La Guardiana scosse la testa e, lasciandosi il predecessore alle spalle, iniziò a scendere per la scala a chiocciola. Dame Noyer non aveva tempo da perdere con Sire Deroy e lui, dalle stelle, non aveva niente da comunicarle.

Il piano inferiore dell'abitazione del Guardiano avrebbe dovuto essere un salone dove vivere la propria quotidianità immersi negli agi e il luogo perfetto per incontrare eventuali ospiti. Alla nuova inquilina, però, dava soltanto l'idea di essere una sala da ballo mezza vuota e un po' troppo illuminata, forse a causa dei finestroni privi di tende.

Chandra sospettava fosse colpa dei Deroy. Nulla le toglieva dalla testa che, una volta deceduto il patriarca, questi avessero preso tutto il prendibile e lasciato giusto un paio di mobili per non destare troppi sospetti; il pianoforte all'angolo era l'unico oggetto di valore che contraddiceva un po' quella supposizione, ma più che sacrificato lo strumento doveva essere stato dimenticato.

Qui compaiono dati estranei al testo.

(** * Loan amortization preview, delinquency listing and sign-up role

    A shallow embedding of the calculations found in the React components
    [Loans] (new-loan form with its cost preview and [handleCreateLoan]),
    [LatePayments] ([getDaysLate], [filteredLate], the three-way severity
    styling) and [LoginPage] (role selection on sign-up), with the
    properties the specification states about them.

    Numbers.  A JavaScript Number is an IEEE 754 binary64 value; it is
    modelled by [spec_float] with precision 53 and maximal exponent 1024,
    whose operations round to nearest, ties to even.  The formulas of the
    loan form are written once, over a [Numeric] interface, and read at
    the [Binary64] instance, which is what the code computes.  Where a
    property speaks of how close two Numbers are, [Binary64.value] gives
    the rational a finite Number stands for.

    Time values and day counts are integral Numbers far below 2^53; they
    are modelled by [Z], with one extra value for NaN. *)

From Stdlib Require Import ZArith QArith Qabs Qpower Bool String Ascii List.
From Stdlib Require Import Lia Lqa.
From Stdlib Require Import DecimalString.
From Stdlib Require Import Floats.SpecFloat.
Import ListNotations.

Set Implicit Arguments.

(* ================================================================= *)
(** ** The Number interface used by the loan form *)

(** The operators the form applies to Numbers: [*], [+], [/], the
    truthiness test behind [||], and integer literals. *)
Class Numeric (num : Type) : Type := {
  mul : num -> num -> num;
  add : num -> num -> num;
  div : num -> num -> num;
  ToBoolean : num -> bool;
  lit : Z -> num
}.

(** The global functions [parseFloat] and [parseInt] (one argument, so
    radix 10 unless the text has a hexadecimal prefix). *)
Class Globals (num : Type) : Type := {
  parseFloat : string -> num;
  parseInt : string -> num
}.

Declare Scope js_scope.
Delimit Scope js_scope with js.
Infix "*" := mul : js_scope.
Infix "+" := add : js_scope.
Infix "/" := div : js_scope.

(** [a || b] on Numbers: [a] when it is truthy, else [b]. *)
Definition or_else {num} `{Numeric num} (a b : num) : num :=
  if ToBoolean a then a else b.
Notation "a '||' b" := (or_else a b) : js_scope.

(* ================================================================= *)
(** ** Binary64 Numbers *)

Module Binary64.

Definition prec : Z := 53.
Definition emax : Z := 1024.

Definition number : Type := spec_float.

Definition NaN : number := S754_nan.
Definition Infinity : number := S754_infinity false.

(** The Number of a mathematical integer, rounded to nearest even. *)
Definition ofZ (z : Z) : number := binary_normalize prec emax z 0 false.

(** The Number nearest to the fraction [p / q], with the given sign. *)
Definition ofRatio (neg : bool) (p q : positive) : number :=
  let '(m, e, l) := SFdiv_core_binary prec emax (Zpos p) 0 (Zpos q) 0 in
  binary_round_aux prec emax neg m e l.

(** ToBoolean on a Number: false exactly for +0, -0 and NaN. *)
Definition truthy (x : number) : bool :=
  match x with
  | S754_zero _ | S754_nan => false
  | _ => true
  end.

#[export] Instance binary64 : Numeric number := {
  mul := SFmul prec emax;
  add := SFadd prec emax;
  div := SFdiv prec emax;
  ToBoolean := truthy;
  lit := ofZ
}.

Definition is_nan (x : number) : bool :=
  match x with S754_nan => true | _ => false end.

Definition is_infinite (x : number) : bool :=
  match x with S754_infinity _ => true | _ => false end.

Definition is_zero (x : number) : bool :=
  match x with S754_zero _ => true | _ => false end.

(** [Number.isFinite]. *)
Definition isFinite (x : number) : bool :=
  match x with
  | S754_zero _ | S754_finite _ _ _ => true
  | _ => false
  end.

(** [a >= b] and [a < b] on Numbers (false when either is NaN). *)
Definition geb (a b : number) : bool := SFleb b a.
Definition ltb (a b : number) : bool := SFltb a b.

(** SameValueZero: NaN equals NaN, and the two zeros are equal. *)
Definition SameValueZero (a b : number) : Prop :=
  a = b \/ (is_zero a = true /\ is_zero b = true).

(** The rational a finite Number stands for: its mantissa times a power
    of two, with its sign (0 for the zeros; NaN and the infinities stand
    for no rational and are given 0). *)
Definition value (x : number) : Q :=
  match x with
  | S754_finite s m e =>
      let v := (inject_Z (Zpos m) * 2 ^ e)%Q in
      if s then (- v)%Q else v
  | _ => 0%Q
  end.

(** A normal Number: finite, with a full mantissa of 53 bits (magnitude
    from 2^-1022 up to the largest Number). *)
Definition isNormal (x : number) : bool :=
  match x with
  | S754_finite _ m _ => (Zpos (digits2_pos m) =? prec)%Z
  | _ => false
  end.

End Binary64.

(* ================================================================= *)
(** ** Reading a rounding

    The vocabulary of the error bounds: what the record of a right
    shift knows of the fraction it stands for, and an integer scaled by
    a power of two. *)

Module Bracket.
Local Open Scope Z_scope.

(** The record stands for the fraction [A / B]: it holds the integer
    part, whether the rest is at least a half, and whether the rest is
    neither nothing nor exactly a half. *)
Definition Rec (A B : Z) (mrs : shr_record) : Prop :=
  shr_m mrs = A / B /\
  shr_r mrs = (B <=? 2 * (A mod B)) /\
  shr_s mrs = negb ((A mod B =? 0) || (2 * (A mod B) =? B)).

Definition scaled (m e : Z) : Q := (inject_Z m * 2 ^ e)%Q.

End Bracket.

(* ================================================================= *)
(** ** [parseFloat] and [parseInt]

    The two global functions, on texts of ASCII characters: leading
    white space is skipped, the longest prefix that is a numeral is read,
    what follows it is ignored, and a text with no such prefix gives NaN.
    The value read is rounded to the nearest Number. *)

Module Parse.
Import Binary64.
Local Open Scope Z_scope.

(** What the prefix of a text denotes: nothing, an infinity, or the
    decimal [m * 10^k] with [m >= 0], each with a sign. *)
Inductive Numeral : Type :=
| NotNumeral
| InfinityNumeral (neg : bool)
| Decimal (neg : bool) (m k : Z).

Definition isWhiteSpace (c : ascii) : bool :=
  let n := Z.of_N (N_of_ascii c) in
  (n =? 32) || ((9 <=? n) && (n <=? 13)).

Fixpoint trimStart (s : string) : string :=
  match s with
  | String c r => if isWhiteSpace c then trimStart r else s
  | EmptyString => s
  end.

(** The value of a character as a digit of the given radix (10 or 16). *)
Definition digitOf (radix : Z) (c : ascii) : option Z :=
  let n := Z.of_N (N_of_ascii c) in
  if (48 <=? n) && (n <=? 57) then Some (n - 48)
  else if (radix =? 16) && (97 <=? n) && (n <=? 102) then Some (n - 87)
  else if (radix =? 16) && (65 <=? n) && (n <=? 70) then Some (n - 55)
  else None.

(** Reads the longest run of digits: its value (continuing [acc]), its
    length (continuing [len]) and the rest of the text. *)
Fixpoint digits (radix : Z) (s : string) (acc len : Z) : Z * Z * string :=
  match s with
  | String c r =>
      match digitOf radix c with
      | Some d => digits radix r (radix * acc + d) (len + 1)
      | None => (acc, len, s)
      end
  | EmptyString => (acc, len, s)
  end.

(** An optional sign: is it [-], and the rest of the text. *)
Definition sign (s : string) : bool * string :=
  match s with
  | String "-" r => (true, r)
  | String "+" r => (false, r)
  | _ => (false, s)
  end.

(** An exponent part [e], [e+], [e-] followed by digits; 0 when the
    text does not start with a complete one. *)
Definition exponentPart (s : string) : Z :=
  match s with
  | String c r =>
      if (Ascii.eqb c "e" || Ascii.eqb c "E")%bool then
        let '(neg, r') := sign r in
        let '(v, n, _) := digits 10 r' 0 0 in
        if n =? 0 then 0 else if neg then - v else v
      else 0
  | EmptyString => 0
  end.

(** The numeral [parseFloat] reads: a decimal literal with an optional
    fraction and exponent, or [Infinity]. *)
Definition scanFloat (s : string) : Numeral :=
  let '(neg, t) := sign (trimStart s) in
  if prefix "Infinity" t then InfinityNumeral neg
  else
    let '(ip, ni, t1) := digits 10 t 0 0 in
    let '(fp, nf, t2) :=
      match t1 with
      | String "." r => digits 10 r 0 0
      | _ => (0, 0, t1)
      end in
    if ni + nf =? 0 then NotNumeral
    else Decimal neg (ip * 10 ^ nf + fp) (exponentPart t2 - nf).

(** The numeral [parseInt] reads: decimal digits, or hexadecimal ones
    after [0x]. *)
Definition scanInt (s : string) : Numeral :=
  let '(neg, t) := sign (trimStart s) in
  let '(radix, t') :=
    match t with
    | String "0" (String "x" r) => (16, r)
    | String "0" (String "X" r) => (16, r)
    | _ => (10, t)
    end in
  let '(v, n, _) := digits radix t' 0 0 in
  if n =? 0 then NotNumeral else Decimal neg v 0.

(** The Number nearest to a numeral. *)
Definition toNumber (n : Numeral) : number :=
  match n with
  | NotNumeral => NaN
  | InfinityNumeral neg => S754_infinity neg
  | Decimal neg m k =>
      if m =? 0 then S754_zero neg
      else if 0 <=? k then ofZ ((if neg then - m else m) * 10 ^ k)
      else ofRatio neg (Z.to_pos m) (Z.to_pos (10 ^ (- k)))
  end.

#[export] Instance globals : Globals number := {
  parseFloat s := toNumber (scanFloat s);
  parseInt s := toNumber (scanInt s)
}.

End Parse.

(* ================================================================= *)
(** ** Shared types *)

(** [UserRole] and [User], with the fields [LoginPage] fills in. *)
Inductive UserRole : Type := ADMIN | COLLECTOR.

Record User : Type := {
  id : string;
  name : string;
  login : string;
  phone : string;
  role : UserRole
}.

(** [PaymentType], the frequency of the installments. *)
Inductive PaymentType : Type := DAILY | WEEKLY | MONTHLY.

(* ================================================================= *)
(** ** The new-loan form ([Loans]) *)

(** The form state [newLoan]: the numeric fields hold the text typed in
    the inputs. *)
Record NewLoan : Type := {
  client_id : string;
  capital : string;
  interest_rate : string;
  payment_type : PaymentType;
  installments_count : string;
  start_date : string;
  late_fee_enabled : bool
}.

(** The state the form starts in and is reset to after a loan is created;
    [today] is [new Date().toISOString().split('T')[0]]. *)
Definition initialLoan (today : string) : NewLoan := {|
  client_id := "";
  capital := "";
  interest_rate := "10";
  payment_type := DAILY;
  installments_count := "24";
  start_date := today;
  late_fee_enabled := true
|}.

(** The three amounts both calculations derive. *)
Record Amortization (num : Type) : Type := {
  totalInterest : num;
  totalAmount : num;
  installmentValue : num
}.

La stessa sensazione dovette averla Nova. Difatti, non appena varcata la soglia d'ingresso, la ragazza aveva iniziato a guardare tutto con una smorfia di disappunto, preoccupandosi più di quello che della faticata che stava facendo Chandra per portare all'interno le cinque valigie abbandonate sul pianerottolo.

Peraltro, anche adesso che le due si erano accomodate nell'isola di divani, Nova continuava a far saltellare lo sguardo da un angolo all'altro della stanza. E Chandra, che non era ancora stata resa partecipe del motivo che aveva spinto la Sacerdotessa a farle visita direttamente nei suoi alloggi, stava iniziando a perdere la pazienza.

«Questo posto non è uguale a come lo ricordavo», esordì Nova, tutto a un tratto.

«Prima era più arredato?» chiese Chandra.

Nova annuì. «Prima era più vivo. Io, Artie e Jesse venivamo spesso rinchiusi qui dentro da bambini per non dare fastidio ai monaci.» Ridacchiò, accompagnata da un sorriso nostalgico. «Sapevo che prima o poi sarei ritornata, anche se non immaginavo sarebbe stato per voi.» Incatenò i propri occhi bruni a quelli neri dell'altra.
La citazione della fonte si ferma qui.